* _Recorded information_

——

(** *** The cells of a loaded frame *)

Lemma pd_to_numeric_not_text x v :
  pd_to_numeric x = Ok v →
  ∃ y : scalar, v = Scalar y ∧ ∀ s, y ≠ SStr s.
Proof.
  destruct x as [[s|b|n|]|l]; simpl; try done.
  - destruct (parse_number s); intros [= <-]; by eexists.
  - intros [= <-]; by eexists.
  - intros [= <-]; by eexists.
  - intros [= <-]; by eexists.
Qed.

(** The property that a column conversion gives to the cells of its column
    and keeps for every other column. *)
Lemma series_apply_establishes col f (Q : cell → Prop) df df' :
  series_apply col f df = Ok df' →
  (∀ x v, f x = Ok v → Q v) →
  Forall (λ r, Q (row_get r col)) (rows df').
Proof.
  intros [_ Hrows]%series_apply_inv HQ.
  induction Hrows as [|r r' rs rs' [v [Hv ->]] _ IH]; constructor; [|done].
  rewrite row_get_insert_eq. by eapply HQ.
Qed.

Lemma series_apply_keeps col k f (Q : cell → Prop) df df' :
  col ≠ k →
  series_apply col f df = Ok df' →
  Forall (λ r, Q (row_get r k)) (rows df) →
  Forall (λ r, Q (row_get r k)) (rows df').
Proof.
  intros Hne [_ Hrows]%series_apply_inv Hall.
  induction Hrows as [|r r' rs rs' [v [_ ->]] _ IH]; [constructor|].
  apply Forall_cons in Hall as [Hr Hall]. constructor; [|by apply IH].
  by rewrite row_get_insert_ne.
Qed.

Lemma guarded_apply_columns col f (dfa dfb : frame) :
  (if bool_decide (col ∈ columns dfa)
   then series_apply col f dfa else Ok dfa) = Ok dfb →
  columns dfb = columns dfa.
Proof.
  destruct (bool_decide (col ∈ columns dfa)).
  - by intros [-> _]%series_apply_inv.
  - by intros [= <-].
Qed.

——

* _Work item_
The line containing "intros Hne [_ Hrows]%series_apply_inv Hall." marks the start; retype it and each line after it through the end of the records above, exactly.

* _Response to the exercise_
  intros Hne [_ Hrows]%series_apply_inv Hall.
  induction Hrows as [|r r' rs rs' [v [_ ->]] _ IH]; [constructor|].
  apply Forall_cons in Hall as [Hr Hall]. constructor; [|by apply IH].
  by rewrite row_get_insert_ne.
Qed.

Lemma guarded_apply_columns col f (dfa dfb : frame) :
  (if bool_decide (col ∈ columns dfa)
   then series_apply col f dfa else Ok dfa) = Ok dfb →
  columns dfb = columns dfa.
Proof.
  destruct (bool_decide (col ∈ columns dfa)).
  - by intros [-> _]%series_apply_inv.
  - by intros [= <-].
Qed.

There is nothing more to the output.